» **THE PROBLEM**
Scan the entries below, and for each line that includes the word "pose", make a copy.

*** Begin section ***

(* ===== verification/JsBuffer.v ===== *)
(** * Node buffers

    A [Buffer] is a list of bytes.  Here are the parts of it the modelled code uses: slices, which stop at
    the end of the buffer, and unsigned integers written and read big-endian. *)

From stdpp Require Import list.
From S2P Require Import Prelude.
Open Scope Z_scope.

Abbreviation Buffer := (list Byte.byte).
#[export] Instance byte_eq_dec : EqDecision Byte.byte := Byte.byte_eq_dec.

Definition byte_val (b : Byte.byte) : Z := Z.of_N (Byte.to_N b).
(** An element assignment keeps the low eight bits. *)
Definition byte_of (z : Z) : Byte.byte := default Byte.x00 (Byte.of_N (Z.to_N (z mod 256))).

(** [buffer.length]. *)
Definition size_of (b : Buffer) : Z := Z.of_nat (length b).
(** [buffer.subarray(from, to)] for [0 <= from]. *)
Definition subarray (b : Buffer) (from to : Z) : Buffer := take (Z.to_nat (to - from)) (drop (Z.to_nat from) b).

(** [writeUIntBE] on [n] bytes, and [readUIntBE]. *)
Fixpoint write_be (n : nat) (z : Z) : Buffer :=
  match n with O => [] | S n => byte_of (z / 256 ^ Z.of_nat n) :: write_be n z end.
Definition read_be (b : Buffer) : Z := foldl (fun acc x => 256 * acc + byte_val x) 0 b.

(** ** Lemmas *)

Lemma byte_val_range b : 0 <= byte_val b < 256.
Proof. unfold byte_val. pose proof (Byte.to_N_bounded b). lia. Qed.
Lemma byte_val_of z : byte_val (byte_of z) = z mod 256.
Proof.
  unfold byte_of, byte_val. pose proof (Z.mod_pos_bound z 256 ltac:(lia)).
  destruct (Byte.of_N (Z.to_N (z mod 256))) as [b|] eqn:E; cbn [from_option].
  - apply Byte.to_of_N in E. unfold id. lia.
  - apply Byte.of_N_None_iff in E. lia.
Qed.
Lemma byte_of_val b : byte_of (byte_val b) = b.
Proof.
  unfold byte_of, byte_val. pose proof (Byte.to_N_bounded b). rewrite Z.mod_small by lia. rewrite N2Z.id.
  by rewrite Byte.of_to_N.
Qed.
Lemma byte_val_inj a b : byte_val a = byte_val b -> a = b.
Proof. intros E. by rewrite <- (byte_of_val a), <- (byte_of_val b), E. Qed.

Lemma length_write_be n z : length (write_be n z) = n.
Proof. induction n as [|n IH]; cbn; [done|]. by rewrite IH. Qed.
Lemma write_be_1 z : write_be 1 z = [byte_of z].
Proof. unfold write_be. change (256 ^ Z.of_nat 0) with 1. by rewrite Z.div_1_r. Qed.
Lemma size_write_be n z : size_of (write_be n z) = Z.of_nat n.
Proof. unfold size_of. by rewrite length_write_be. Qed.

Lemma foldl_be acc b : foldl (fun acc x => 256 * acc + byte_val x) acc b = acc * 256 ^ Z.of_nat (length b) + read_be b.
Proof.
  unfold read_be. revert acc. induction b as [|x b IH]; intros acc; cbn [foldl length]; [rewrite Z.pow_0_r; lia|].
  rewrite IH, (IH (256 * 0 + byte_val x)). rewrite Nat2Z.inj_succ, Z.pow_succ_r by lia. lia.
Qed.
Lemma read_be_cons x b : read_be (x :: b) = byte_val x * 256 ^ Z.of_nat (length b) + read_be b.
Proof. unfold read_be at 1. cbn [foldl]. rewrite foldl_be. f_equal. Qed.
Lemma read_be_range b : 0 <= read_be b < 256 ^ Z.of_nat (length b).
Proof.
  induction b as [|x b IH]; [cbn; lia|]. rewrite read_be_cons. pose proof (byte_val_range x). cbn [length].
  rewrite Nat2Z.inj_succ, Z.pow_succ_r by lia. nia.
Qed.
Lemma read_write_be n z : read_be (write_be n z) = z mod 256 ^ Z.of_nat n.
Proof.
  induction n as [|n IH]; cbn [write_be]; [cbn; by rewrite Z.mod_1_r|].
  rewrite read_be_cons, byte_val_of, length_write_be, IH, Nat2Z.inj_succ, Z.pow_succ_r by lia.
  assert (0 < 256 ^ Z.of_nat n) by lia.
  rewrite (Z.mul_comm 256), Z.rem_mul_r by lia. lia.
Qed.
Lemma read_write_be_id n z : 0 <= z < 256 ^ Z.of_nat n -> read_be (write_be n z) = z.
Proof. intros. rewrite read_write_be. by apply Z.mod_small. Qed.
Lemma read_be_inj a b : length a = length b -> read_be a = read_be b -> a = b.
Proof.
  revert b. induction a as [|x a IH]; intros [|y b] Hl E; try done. cbn in Hl. injection Hl as Hl.
  rewrite !read_be_cons, <- Hl in E. pose proof (read_be_range a). pose proof (read_be_range b). rewrite <- Hl in *.
  destruct (Z.div_mod_unique (256 ^ Z.of_nat (length a)) (byte_val x) (byte_val y) (read_be a) (read_be b)) as [Ex Er]; [lia..|].
  rewrite (byte_val_inj _ _ Ex). f_equal. by apply IH.
Qed.
Lemma write_read_be b : write_be (length b) (read_be b) = b.
Proof. apply read_be_inj; [apply length_write_be|]. apply read_write_be_id, read_be_range. Qed.
Lemma write_be_inj n x y : 0 <= x < 256 ^ Z.of_nat n -> 0 <= y < 256 ^ Z.of_nat n -> write_be n x = write_be n y -> x = y.
Proof. intros Hx Hy E. rewrite <- (read_write_be_id n x Hx), <- (read_write_be_id n y Hy). by rewrite E. Qed.

Lemma Z2Nat_nonpos z : z <= 0 -> Z.to_nat z = 0%nat.
Proof. lia. Qed.
Lemma size_nonneg b : 0 <= size_of b.
Proof. unfold size_of. lia. Qed.
Lemma size_app a b : size_of (a ++ b) = size_of a + size_of b.
Proof. unfold size_of. rewrite length_app. lia. Qed.
Lemma size_nil b : size_of b = 0 -> b = [].
Proof. unfold size_of. destruct b; cbn; [done|lia]. Qed.
Lemma size_subarray b from to : 0 <= from -> from <= to -> to <= size_of b -> size_of (subarray b from to) = to - from.
Proof. unfold size_of, subarray. intros. rewrite length_take, length_drop. lia. Qed.
Lemma size_subarray_le b from to : from <= to -> size_of (subarray b from to) <= to - from.
Proof. unfold size_of, subarray. intros. rewrite length_take. lia. Qed.

Lemma subarray_all b to : size_of b <= to -> subarray b 0 to = b.
Proof. unfold subarray, size_of. intros. cbn. rewrite Z.sub_0_r. apply take_ge. lia. Qed.
Lemma subarray_app_l a b from to : 0 <= from -> to <= size_of a -> subarray (a ++ b) from to = subarray a from to.
Proof.
  unfold subarray, size_of. intros. destruct (Z.le_gt_cases from to) as [|Hlt]; [|by rewrite (Z2Nat_nonpos (to - from)) by lia].
  rewrite drop_app_le by lia. by rewrite take_app_le by (rewrite length_drop; lia).
Qed.
Lemma subarray_app_r a b from to : size_of a <= from -> subarray (a ++ b) from to = subarray b (from - size_of a) (to - size_of a).
Proof.
  unfold subarray, size_of. intros. rewrite drop_app_ge by lia.
  replace (Z.to_nat from - length a)%nat with (Z.to_nat (from - Z.of_nat (length a))) by lia. f_equal. lia.
Qed.
(** What a piece of known size at a known place reads back as. *)
Lemma subarray_piece a b c from to : from = size_of a -> to = from + size_of b -> subarray (a ++ b ++ c) from to = b.
Proof.
  intros -> ->. rewrite subarray_app_r by lia. rewrite Z.sub_diag. rewrite subarray_app_l by lia. apply subarray_all. lia.
Qed.
Lemma subarray_subarray b from to from' to' : 0 <= from -> 0 <= from' -> to' <= to - from ->
  subarray (subarray b from to) from' to' = subarray b (from + from') (from + to').
Proof.
  intros. unfold subarray. destruct (Z.le_gt_cases from' to') as [|]; [|by rewrite (Z2Nat_nonpos (to' - from')), (Z2Nat_nonpos (from + to' - (from + from'))) by lia].
  rewrite skipn_firstn_comm, drop_drop, take_take.
  replace (Z.to_nat (to' - from') `min` _)%nat with (Z.to_nat (to' - from')) by lia.
  replace (Z.to_nat (from + to' - (from + from'))) with (Z.to_nat (to' - from')) by lia. do 2 f_equal. lia.
Qed.
Lemma subarray_split b from mid to : 0 <= from -> from <= mid <= to -> subarray b from mid ++ subarray b mid to = subarray b from to.
Proof.
  intros. unfold subarray. replace (Z.to_nat (to - from)) with (Z.to_nat (mid - from) + Z.to_nat (to - mid))%nat by lia.
  rewrite <- (take_take_drop (drop (Z.to_nat from) b)), drop_drop. f_equal. f_equal. f_equal. lia.
Qed.
Lemma subarray_trim b from to : subarray b from to = subarray b from (from + size_of (subarray b from to)).
Proof.
  unfold subarray, size_of. set (l := drop _ _). set (k := Z.to_nat (to - from)). replace (Z.to_nat _) with (length (take k l)) by lia.
  rewrite length_take. destruct (Nat.le_ge_cases k (length l)); [by rewrite Nat.min_l by done|]. rewrite Nat.min_r by done. by rewrite !take_ge by lia.
Qed.
Lemma subarray_nil b from to : to <= from -> subarray b from to = [].
Proof. intros. unfold subarray. by rewrite (Z2Nat_nonpos (to - from)) by lia. Qed.
Lemma app_size_inj (a b c d : Buffer) : size_of a = size_of c -> a ++ b = c ++ d -> a = c /\ b = d.
Proof. unfold size_of. intros H E. apply app_inj_1; [lia|done]. Qed.
(** Consecutive pieces of one size. *)
Lemma concat_pieces b k n : 0 <= k ->
  concat (map (fun i => subarray b (Z.of_nat i * k) ((Z.of_nat i + 1) * k)) (seq 0 n)) = subarray b 0 (Z.of_nat n * k).
Proof.
  intros Hk. induction n as [|n IH]; [by rewrite subarray_nil by lia|]. rewrite seq_S, map_app, concat_app, IH. cbn [map concat].
  rewrite app_nil_r, Nat.add_0_l. replace (Z.of_nat (S n) * k) with ((Z.of_nat n + 1) * k) by lia. apply subarray_split; nia.
Qed.
Lemma subarray_be b from to k : 0 <= from -> to = from + Z.of_nat k -> to <= size_of b ->
  subarray b from to = write_be k (read_be (subarray b from to)).
Proof.
  intros H0 -> H. pose proof (size_subarray b from (from + Z.of_nat k) H0 ltac:(lia) H) as Hs. unfold size_of in Hs.
  rewrite <- (write_read_be (subarray b from (from + Z.of_nat k))) at 1. f_equal. lia.
Qed.
(** A buffer is what is before a place and what is after it. *)
Lemma split_at b m : 0 <= m -> b = subarray b 0 m ++ subarray b m (size_of b).
Proof.
  intros Hm. destruct (Z.le_gt_cases m (size_of b)).
  - rewrite subarray_split by (pose proof (size_nonneg b); lia). symmetry. by apply subarray_all.
  - rewrite (subarray_nil b m) by lia. rewrite app_nil_r. symmetry. apply subarray_all. lia.
Qed.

*** End section ***

» **PROBLEM SOLUTION**
Proof. unfold byte_val. pose proof (Byte.to_N_bounded b). lia. Qed.
  unfold byte_of, byte_val. pose proof (Z.mod_pos_bound z 256 ltac:(lia)).
  unfold byte_of, byte_val. pose proof (Byte.to_N_bounded b). rewrite Z.mod_small by lia. rewrite N2Z.id.
  induction b as [|x b IH]; [cbn; lia|]. rewrite read_be_cons. pose proof (byte_val_range x). cbn [length].
  rewrite !read_be_cons, <- Hl in E. pose proof (read_be_range a). pose proof (read_be_range b). rewrite <- Hl in *.
  intros H0 -> H. pose proof (size_subarray b from (from + Z.of_nat k) H0 ltac:(lia) H) as Hs. unfold size_of in Hs.
  - rewrite subarray_split by (pose proof (size_nonneg b); lia). symmetry. by apply subarray_all.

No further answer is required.